ハコスカ!? マッスルカー!?「ちがいます」 “55歳”ミツオカ渾身の1台「M55」ついに発売 「SUVではないものを」

ミツオカがコンセプトカーとして打ち出していたセダン「M55」がついに発売されました。そのデザインは「アメ車風」ではなく、「アメ車のオマージュがあちこちに見られた元気な頃の日本」風だそう。ある意味、究極の1台になりました。
ハコスカ!? マッスルカー!?「ちがいます」 “55歳”ミツ…の画像はこちら >>ミツオカ「M55」(乗りものニュース編集部撮影)。

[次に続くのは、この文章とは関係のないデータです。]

(** The loop that counts the outputs before the payouts: [numStakingTx] and
    [totalStakeAcc]. *)
Fixpoint count_staking (bound : Z) (outs : list CTxOut) (numStakingTx totalStakeAcc : Z) : Z * Z :=
  match outs with
  | [] => (numStakingTx, totalStakeAcc)
  | txout :: outs =>
      if totalStakeAcc <? bound
      then count_staking bound outs (numStakingTx + 1) (s64 (totalStakeAcc + nValue txout))
      else (numStakingTx, totalStakeAcc)
  end.

Definition stake_bound (stakeAmount height : Z) : Z :=
  s64 (s64 (stakeAmount + GetBlockValue height) - GetMasternodePayment).

(** ** [IsBlockPayoutsValid] *)

(** The last loop: the payout [k] against the output [numStakingTx + k]. *)
Fixpoint check_payouts (expected : list CBetOut) (outs : list CTxOut) : fres bool :=
  match expected with
  | [] => Ok true
  | e :: expected =>
      match outs with
      | [] => Err bad_index
      | txout :: outs =>
          let vExpectedAmt := nValue (bo_out e) in
          let* expectedAddrS := script_addr (scriptPubKey (bo_out e)) in
          let voutValue := nValue txout in
          let* betAddrS := script_addr (scriptPubKey txout) in
          if negb (vExpectedAmt =? voutValue) && negb (bool_decide (betAddrS = expectedAddrS)) then Ok false
          else check_payouts expected outs
      end
  end.

Definition IsBlockPayoutsValid (vExpectedPayouts : list CBetOut) (block : CBlock) (height : Z) : fres bool :=
  if 0 <? zlen vExpectedPayouts then
    let* tx := at_index (vtx block) 1 in
    let* txin := at_index (vin tx) 0 in
    let* stakeAmount := stake_amount (prevout txin) in
    let bound := stake_bound stakeAmount height in
    let '(numStakingTx, totalStakeAcc) := count_staking bound (vout tx) 0 0 in
    if (numStakingTx =? zlen (vout tx)) && (totalStakeAcc =? bound) then Ok true
    else if negb (zlen vExpectedPayouts + numStakingTx =? zlen (vout tx)) then Ok false
    else
      let payouts := drop (Z.to_nat numStakingTx) (vout tx) in
      let totalExpPayout := total_payout vExpectedPayouts in
      let totalPayout := fold_left (fun a o => s64 (a + nValue o)) payouts 0 in
      if negb (totalExpPayout =? totalPayout) then Ok false
      else check_payouts vExpectedPayouts payouts
  else Ok true.

(** ** The draw result *)

(** The scan of a parsed results file; the exceptions of [get_obj] and
    [std::stoi] end it, leaving [sOfficialDate] and [sOfficialResults]. *)
Fixpoint scan_results (date_key numbers_key latestDrawDate : bytes) (l : list UniValue)
    (sOfficialDate sOfficialResults : bytes) : bytes * bytes :=
  match l with
  | [] => (sOfficialDate, sOfficialResults)
  | val :: l =>
      match get_obj val with
      | Err _ => (sOfficialDate, sOfficialResults)
      | Ok o =>
          match find_value o date_key, find_value o numbers_key with
          | VSTR sOfficialDate, VSTR n =>
              if contains sOfficialDate latestDrawDate then (sOfficialDate, n)
              else if zlen sOfficialDate <? 10 then (sOfficialDate, sOfficialResults)
              else match (let* y := substr sOfficialDate 0 4 in stoi y) with
                   | Err _ => (sOfficialDate, sOfficialResults)
                   | Ok y =>
                       if y <? 2020 then (sOfficialDate, sOfficialResults)
                       else scan_results date_key numbers_key latestDrawDate l sOfficialDate sOfficialResults
                   end
          | _, _ => scan_results date_key numbers_key latestDrawDate l sOfficialDate sOfficialResults
          end
      end
  end.

(** [if (!read(...) || !isArray()) officialResults = UniValue(VARR)] *)
Definition results_array (v : option UniValue) : list UniValue :=
  match v with Some (VARR l) => l | _ => [] end.

(** A drawn number, without its leading zero. *)
Definition strip0 (s : bytes) : res cxx_exn bytes :=
  let* c := substr s 0 1 in
  if bool_decide (c = str "0") then substr s 1 1 else Ok s.

Definition number_at (s : bytes) (pos : nat) : res cxx_exn bytes :=
  let* n := substr s pos 2 in strip0 n.

Record draw_result := { resultDate : bytes; resultNums : list bytes }.

Definition numbers_at (s : bytes) (p1 p2 p3 p4 p5 : nat) : res cxx_exn (list bytes) :=
  let* n1 := number_at s p1 in
  let* n2 := number_at s p2 in
  let* n3 := number_at s p3 in
  let* n4 := number_at s p4 in
  let* n5 := number_at s p5 in
  Ok [n1; n2; n3; n4; n5].

(** From a results file: ["YYYY-MM-DD..."] and ["nn nn nn nn nn ..."]. *)
Definition official_result (sOfficialDate sOfficialResults : bytes) : res cxx_exn draw_result :=
  let* y := substr sOfficialDate 0 4 in
  let* m := substr sOfficialDate 5 2 in
  let* d := substr sOfficialDate 8 2 in
  let* nums := numbers_at sOfficialResults 0 3 6 9 12 in
  Ok {| resultDate := y ++ m ++ d; resultNums := nums |}.

(** From the spork: ["YYYYMMDDnnnnnnnnnn"]. *)
Definition sporked_result : res cxx_exn draw_result :=
  let result := to_string (SPORK_19_DRAW_RESULT env) in
  let* d := substr result 0 8 in
  let* nums := numbers_at result 8 10 12 14 16 in
  Ok {| resultDate := d; resultNums := nums |}.

Definition latest_result (latestDrawDate : bytes) : res cxx_exn draw_result :=
  let (sDate, sRes) := scan_results (str "draw_date") (str "winning_numbers") latestDrawDate
                         (results_array (ReadResultsFile env)) [] [] in
  if 17 <=? zlen sRes then official_result sDate sRes
  else
    let (sDate, sRes) := scan_results (str "field_draw_date") (str "field_winning_numbers") latestDrawDate
                           (results_array (ReadResultsFile2 env)) sDate sRes in
    if 17 <=? zlen sRes then official_result sDate sRes else sporked_result.

(** ** Winning bets *)

Definition nOneNumberOdds : Z := 12.
Definition nTwoNumberOdds : Z := 200.
Definition nThreeNumberOdds : Z := 3500.

(** [n != stoi(resultNum1) && ... && n != stoi(resultNum5)] *)
Fixpoint none_drawn (n : Z) (nums : list bytes) : fres bool :=
  match nums with
  | [] => Ok true
  | s :: nums =>
      let* v := throws (stoi s) in
      if n =? u32 v then Ok false else none_drawn n nums
  end.

Definition not_drawn (n : Z) (nums : list bytes) : fres bool :=
  if n =? 0 then Ok false else none_drawn n nums.

Definition isWinner (r : draw_result) (latestDrawStartTime transactionTime : Z) (lb : CLottoBet) : fres bool :=
  let* x1 := not_drawn (nNumber1 lb) (resultNums r) in
  let* x2 := not_drawn (nNumber2 lb) (resultNums r) in
  let* x3 := not_drawn (nNumber3 lb) (resultNums r) in
  let equal := ((nNumber1 lb =? nNumber2 lb) && negb (nNumber1 lb =? 0)) ||
               ((nNumber1 lb =? nNumber3 lb) && negb (nNumber1 lb =? 0)) ||
               ((nNumber2 lb =? nNumber3 lb) && negb (nNumber2 lb =? 0)) in
  let big := (69 <? nNumber1 lb) || (69 <? nNumber2 lb) || (69 <? nNumber3 lb) in
  let none := (nNumber1 lb =? 0) && (nNumber2 lb =? 0) && (nNumber3 lb =? 0) in
  let late := latestDrawStartTime - nBetPlaceTimeoutBlocks cons <? u32 transactionTime in
  let other := negb (bool_decide (resultDate r = to_string (nDate lb))) in
  Ok (negb (x1 || x2 || x3 || equal || big || none || late || other)).

Definition winnings (lb : CLottoBet) (betAmount : Z) : Z :=
  let p1 := 0 <? nNumber1 lb in
  let p2 := 0 <? nNumber2 lb in
  let p3 := 0 <? nNumber3 lb in
  if p3 && p2 && p1 then mul_double betAmount nThreeNumberOdds
  else if (p1 && p2) || (p1 && p3) || (p2 && p3) then mul_double betAmount nTwoNumberOdds
  else if p1 || p2 || p3 then mul_double betAmount nOneNumberOdds
  else 0.

(** The address that placed the bet: the output spent by the first input. *)
Definition payout_address (tx : CTransaction) : fres CTxDestination :=
  let* txin := at_index (vin tx) 0 in
  match GetTransaction env (op_hash (prevout txin)) with
  | Some txPrev =>
      let* o := at_index (vout txPrev) (op_n (prevout txin)) in
      Ok (destination_of (scriptPubKey o))
  | None => Ok CNoDestination
  end.

(** [GetScriptForDestination(CBitcoinAddress(payoutAddress).Get())] *)
Definition payout_script (payoutAddress : CTxDestination) : bytes :=
  GetScriptForDestination (Address_Get (params env) (Address_of (params env) payoutAddress PUBKEY_ADDRESS)).

(** One output of one transaction: the payout it adds. *)
Definition scan_output (r : draw_result) (latestDrawStartTime transactionTime : Z) (tx : CTransaction)
    (vExpected : list CBetOut) (txout : CTxOut) : fres (list CBetOut) :=
  let betAmount := nValue txout in
  match bet_of_output txout with
  | None => Ok vExpected
  | Some lb =>
      if (nMinBetPayoutRange cons * COIN <=? betAmount) && (betAmount <=? nMaxBetPayoutRange cons * COIN) then
        let* win := isWinner r latestDrawStartTime transactionTime lb in
        if bool_decide (resultDate r = to_string (nDate lb)) && win then
          let payout := winnings lb betAmount in
          let* payoutAddress := payout_address tx in
          if (0 <? payout) && (payout <=? nMaxWinnerPayout cons * COIN)
          then Ok (vExpected ++ [CBetOut_new payout (payout_script payoutAddress) betAmount 0])
          else Ok vExpected
        else Ok vExpected
      else Ok vExpected
  end.

Definition scan_tx (r : draw_result) (latestDrawStartTime transactionTime : Z)
    (vExpected : list CBetOut) (tx : CTransaction) : fres (list CBetOut) :=
  res_fold (scan_output r latestDrawStartTime transactionTime tx) vExpected (vout tx).

(** ** Payouts already made *)

(** The outputs after the staking ones, except a masternode payment at the end. *)
Fixpoint paid_outputs (outs : list CTxOut) : list CBetOut :=
  match outs with
  | [] => []
  | o :: outs =>
      if (zlen outs =? 0) && (nValue o =? GetMasternodePayment) then paid_outputs outs
      else CBetOut_new (nValue o) (scriptPubKey o) 0 0 :: paid_outputs outs
  end.

Definition completed_in (block : CBlock) (latestDrawStartTime transactionTime nTraverseHeight : Z)
    : fres (list CBetOut) :=
  let* cbtx := at_index (vtx block) 1 in
  if (1 <? zlen (vout cbtx)) && (latestDrawStartTime <=? transactionTime) then
    let* txin := at_index (vin cbtx) 0 in
    let* stakeAmount := stake_amount (prevout txin) in
    let '(numStakingTx, _) := count_staking (stake_bound stakeAmount nTraverseHeight) (vout cbtx) 0 0 in
    Ok (paid_outputs (drop (Z.to_nat numStakingTx) (vout cbtx)))
  else Ok [].

(** [while (BlocksIndex)] *)
Fixpoint traverse (r : draw_result) (latestDrawStartTime : Z) (blocks : list CBlock) (nTraverseHeight : Z)
    (vExpected vCompleted : list CBetOut) : fres (list CBetOut * list CBetOut) :=
  match blocks with
  | [] => Ok (vExpected, vCompleted)
  | block :: blocks =>
      let transactionTime := nTime (header block) in
      let* vExpected := res_fold (scan_tx r latestDrawStartTime transactionTime) vExpected (vtx block) in
      let* c := completed_in block latestDrawStartTime transactionTime nTraverseHeight in
      traverse r latestDrawStartTime blocks (nTraverseHeight + 1) vExpected (vCompleted ++ c)
  end.

(** ** Payouts still due *)

(** [for (k = 0; k < vCompletedSize; k++)] *)
Fixpoint is_paid (expectedValue : Z) (expectedAddrS : bytes) (vCompleted : list CBetOut) : fres bool :=
  match vCompleted with
  | [] => Ok false
  | c :: vCompleted =>
      let* completedAddrS := script_addr (scriptPubKey (bo_out c)) in
      if (nValue (bo_out c) =? expectedValue) && bool_decide (completedAddrS = expectedAddrS) then Ok true
      else is_paid expectedValue expectedAddrS vCompleted
  end.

光岡自動車は2024年11月21日、新型車「M55(エムダブルファイブ」を都内で発表。22日から申込受付を開始します。 「M55」は、2023年11月に創業55周年記念コンセプトモデルとして公開した「M55 CONCEPT」の市販版。当時は市販化の予定はないとしていましたが、市販を望む熱烈な声を受け、ベース車の調達めども立ったことから、2025年生産分を「Zero Edition」として限定100台で抽選販売することになりました。
ベースはホンダの現行「シビック」です。ミツオカお得意の架装で、往年のアメ車を思わせるようなフロントグリルに丸目4灯のヘッドランプ、存在感抜群の専用リアガラスルーバーなどを備えます。1500ccのガソリン、6MT、グレーメタリックの1グレードのみが用意されます。
ミツオカは2021年に発売したRAV4ベースのアメ車風SUV「バディ」が大ヒット。執行役員の渡部 稔さんは、その生産に追われるなかで、ミツオカと同世代のユーザーは、「SUVではないワクワクを望んでいる」として、次の企画をセダンで考えたといいます。ターゲットはまさに、1970年代に子ども時代を過ごした、ミツオカと同じ「55歳ころの人」です。
では、「M55」は何をイメージしてデザインされたのでしょうか。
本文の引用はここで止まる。